» Task requirements:
Using the listing below, copy exactly the lines from the one containing "assert (∀ r, r ∈ ins → cmp_le" to the one containing "apply (f_equal length)", both lines included, and no others.

» Data provided:
Lemma nearest_inv_insert seen ranked path rank shown :
  nearest_inv seen ranked → candidate_rank path = Some (rank, shown) → shown ∉ ranked.*2 →
  let position := partition_point (λ known, rank_leb known.1 rank) ranked in
  nearest_inv (seen ++ [path])
    (take NEAREST_PATHS (take position ranked ++ (rank, shown) :: drop position ranked)).
Proof using Hstem Hkey.
  intros [Hb Hn Hs Hso Hbe] Hc Hnew position.
  set (ins := take position ranked ++ (rank, shown) :: drop position ranked).
  assert (ins ≡ₚ (rank, shown) :: ranked) as Hperm.
  { unfold ins. by rewrite <-Permutation_middle, take_drop. }
  assert (StronglySorted (cmp_le (cmp_on fst rank_compare)) ins) as Hsort.
  { apply (insert_partition_sorted (cmp_on fst rank_compare)); [|exact Hs]. intros y. apply rank_leb_le. }
  assert (NoDup ins.*2) as Hnd by (rewrite Hperm; by constructor).
  assert (∀ r, r ∈ ins → ∃ p, p ∈ seen ++ [path] ∧ candidate_rank p = Some r) as Hsound.
  { intros r. rewrite Hperm. intros [-> | (p & ? & ?)%Hso]%elem_of_cons; [exists path|exists p]; set_solver. }
  split.
  - rewrite length_take. lia.
  - rewrite fmap_take. rewrite <-(take_drop NEAREST_PATHS), NoDup_app in Hnd. apply Hnd.
  - rewrite <-(take_drop NEAREST_PATHS ins) in Hsort. by apply StronglySorted_app_1_l in Hsort.
  - intros r Hr%subseteq_take. by apply Hsound.
  - intros p rk sh Hp Hpc.
    assert (∀ r, r ∈ drop NEAREST_PATHS ins → cmp_le relation_compare r.1 rk →
      length (take NEAREST_PATHS ins) = NEAREST_PATHS ∧
      ∀ r, r ∈ take NEAREST_PATHS ins → cmp_le relation_compare r.1 rk) as Hdrop.
    { intros r Hr Hle. split.
      - rewrite length_take. apply list_elem_of_lookup in Hr as [i Hi%lookup_lt_Some].
        rewrite length_drop in Hi. lia.
      - intros r' Hr'. etrans; [|exact Hle]. apply rank_le_relation.
        by apply (sorted_take_drop_le _ _ _ _ _ Hsort Hr' Hr). }
    assert (∀ r, r ∈ ins → cmp_le relation_compare r.1 rk → r ∈ take NEAREST_PATHS ins ∨
      (length (take NEAREST_PATHS ins) = NEAREST_PATHS ∧
       ∀ r, r ∈ take NEAREST_PATHS ins → cmp_le relation_compare r.1 rk)) as Hins.
    { intros r Hr Hle. rewrite <-(take_drop NEAREST_PATHS ins) in Hr.
      apply elem_of_app in Hr as [Hr | Hr]; [by left|right; by apply (Hdrop r)]. }
    assert (∀ r, r ∈ ins → r.2 = sh → sh ∈ (take NEAREST_PATHS ins).*2 ∨
      (length (take NEAREST_PATHS ins) = NEAREST_PATHS ∧
       ∀ r, r ∈ take NEAREST_PATHS ins → cmp_le relation_compare r.1 rk)) as Hsame.
    { intros [a b] Hr <-. destruct (Hsound _ Hr) as (q & _ & Hq).
      destruct (Hins _ Hr (candidate_same_shown _ _ _ _ _ Hq Hpc)) as [?|?]; [left|by right].
      by apply (list_elem_of_fmap_2 snd _ (a, b)). }
    apply elem_of_app in Hp as [Hp | ->%list_elem_of_singleton].
    + destruct (Hbe p rk sh Hp Hpc) as [([a b] & -> & Hr)%list_elem_of_fmap | [Hl Hall]].
      { apply (Hsame (a, b)); [|done]. rewrite Hperm. by right. }
      right. assert (length ins = S (length ranked)) as Hlen by (by rewrite Hperm).
      destruct (drop NEAREST_PATHS ins) as [|r l] eqn:Hd.
      { apply (f_equal length) in Hd. rewrite length_drop in Hd. simpl in Hd. lia. }
      assert (r ∈ ins) as Hr.
      { apply (subseteq_drop NEAREST_PATHS). rewrite Hd. by left. }
      assert (length (take NEAREST_PATHS ins) = NEAREST_PATHS) as Hfull by (rewrite length_take; lia).
      split; [done|]. intros r' Hr'. pose proof (subseteq_take _ _ _ Hr') as Hr'i.
      rewrite Hperm in Hr'i, Hr. apply elem_of_cons in Hr'i as [-> | Hr'i]; [|by apply Hall].
      apply elem_of_cons in Hr as [-> | Hr].
      * rewrite <-(take_drop NEAREST_PATHS ins), fmap_app, NoDup_app in Hnd.
        destruct Hnd as (_ & Hnd & _). destruct (Hnd shown).
        { by apply (list_elem_of_fmap_2 snd _ (rank, shown)). }
        rewrite Hd. by left.
      * by apply (Hdrop r); [left|apply Hall|].
    + rewrite Hpc in Hc. simplify_eq. apply (Hsame (rank, shown)); [|done]. rewrite Hperm. by left.
Qed.

Lemma nearest_step_inv seen ranked path :
  nearest_inv seen ranked → nearest_inv (seen ++ [path]) (nearest_step stem key ranked path).
Proof using Hstem Hkey.
  intros Hi. rewrite nearest_step_candidate.
  destruct (candidate_rank path) as [[rank shown]|] eqn:Hc; [|apply nearest_inv_more; naive_solver].
  destruct (existsb _ ranked) eqn:He.
  { apply nearest_inv_more; [done|]. intros r sh Hr. left. rewrite Hr in Hc. simplify_eq.
    apply existsb_exists in He as ([a b] & Hin%list_elem_of_In & Hb%bool_decide_eq_true). simpl in Hb. subst b.
    by apply (list_elem_of_fmap_2 snd _ (a, shown)). }
  cbv zeta. case_match eqn:Hpos.
  - apply nearest_inv_insert; [done..|]. intros ([a b] & -> & Hin)%list_elem_of_fmap.
    assert (existsb (λ known, known.2 =s b) ranked = true) as Ht; [|simpl in He; congruence].
    apply existsb_exists. exists (a, b). rewrite <-list_elem_of_In. split; [done|]. by apply bool_decide_eq_true.
  - apply nearest_inv_more; [done|]. intros r sh Hr. right. rewrite Hr in Hc. simplify_eq.
    bool_to_prop. destruct Hi as [Hb _ _ _ _]. unfold NEAREST_PATHS in *.
    pose proof (partition_point_full (λ known : Rank * str, rank_leb known.1 rank) ranked 3 Hpos) as Hall.
    assert (length ranked = 3) as Hlen.
    { clear -Hpos Hb. enough (∀ (f : Rank * str → bool), partition_point f ranked ≤ length ranked) by
        (specialize (H (λ known, rank_leb known.1 rank)); lia).
      intros f. clear. induction ranked; simpl; [lia|]. case_match; lia. }
    split; [done|]. intros x Hx. rewrite firstn_all2 in Hall by lia. rewrite Forall_forall in Hall.
    apply rank_le_relation. apply rank_leb_le. by apply (Hall x).
Qed.

Lemma nearest_fold_inv candidates :
  nearest_inv candidates (foldl (nearest_step stem key) [] candidates).
Proof using Hstem Hkey.
  induction candidates as [|path candidates IH] using rev_ind; [split; simpl; first [by constructor|unfold NEAREST_PATHS; lia|set_solver]|].
  rewrite foldl_app. by apply nearest_step_inv.
Qed.

End nearest.

Lemma chars_first c s : ∃ ch cs, chars (c :: s) = (c :: ch) :: cs.
Proof. cbn [chars]. destruct (chars s) as [|[|d ch] cs]; [eauto..|]. destruct (is_cont d); eauto. Qed.

Lemma nearest_key_nonempty stem : stem ≠ [] → nearest_key stem ≠ [].
Proof.
  destruct stem as [|c s]; [done|]. intros _. unfold nearest_key.
  by destruct (chars_first c s) as (ch & cs & ->).
Qed.

Lemma nearest_candidates_sound files key path :
  path ∈ nearest_candidates files key →
  path ∈ row_path <$> files ∧ contains key (to_ascii_lowercase path) = true.
Proof.
  unfold nearest_candidates. intros Hp%subseteq_take. rewrite elem_of_sort_by in Hp.
  by apply list_elem_of_In, filter_In in Hp as [?%list_elem_of_In ?].
Qed.

Lemma candidate_rank_relation stem key path rank shown :
  stem ≠ [] → key ≠ [] → candidate_rank stem key path = Some (rank, shown) →
  shown_relation stem key shown = (Some (r_strength rank), r_distance rank) ∧
  ∃ rest, path = shown ++ rest.
Proof.
  intros ??. unfold candidate_rank.
  destruct (related_prefix path stem key) as [[[[s d] dep] ?]|] eqn:Hp; [|done].
  intros [= <- ->]. by apply related_prefix_spec in Hp.
Qed.

Lemma relation_le_lex a b :
  cmp_le relation_compare a b →
  r_strength a < r_strength b ∨ (r_strength a = r_strength b ∧ r_distance a ≤ r_distance b).
Proof.
  unfold cmp_le, relation_compare, cmp_then, cmp_on, then_with.
  destruct (Nat.compare_spec (r_strength a) (r_strength b)); [|auto|done].
  destruct (Nat.compare_spec (r_distance a) (r_distance b)); [lia..|done].
Qed.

» Task result:
    assert (∀ r, r ∈ ins → cmp_le relation_compare r.1 rk → r ∈ take NEAREST_PATHS ins ∨
      (length (take NEAREST_PATHS ins) = NEAREST_PATHS ∧
       ∀ r, r ∈ take NEAREST_PATHS ins → cmp_le relation_compare r.1 rk)) as Hins.
    { intros r Hr Hle. rewrite <-(take_drop NEAREST_PATHS ins) in Hr.
      apply elem_of_app in Hr as [Hr | Hr]; [by left|right; by apply (Hdrop r)]. }
    assert (∀ r, r ∈ ins → r.2 = sh → sh ∈ (take NEAREST_PATHS ins).*2 ∨
      (length (take NEAREST_PATHS ins) = NEAREST_PATHS ∧
       ∀ r, r ∈ take NEAREST_PATHS ins → cmp_le relation_compare r.1 rk)) as Hsame.
    { intros [a b] Hr <-. destruct (Hsound _ Hr) as (q & _ & Hq).
      destruct (Hins _ Hr (candidate_same_shown _ _ _ _ _ Hq Hpc)) as [?|?]; [left|by right].
      by apply (list_elem_of_fmap_2 snd _ (a, b)). }
    apply elem_of_app in Hp as [Hp | ->%list_elem_of_singleton].
    + destruct (Hbe p rk sh Hp Hpc) as [([a b] & -> & Hr)%list_elem_of_fmap | [Hl Hall]].
      { apply (Hsame (a, b)); [|done]. rewrite Hperm. by right. }
      right. assert (length ins = S (length ranked)) as Hlen by (by rewrite Hperm).
      destruct (drop NEAREST_PATHS ins) as [|r l] eqn:Hd.
      { apply (f_equal length) in Hd. rewrite length_drop in Hd. simpl in Hd. lia. }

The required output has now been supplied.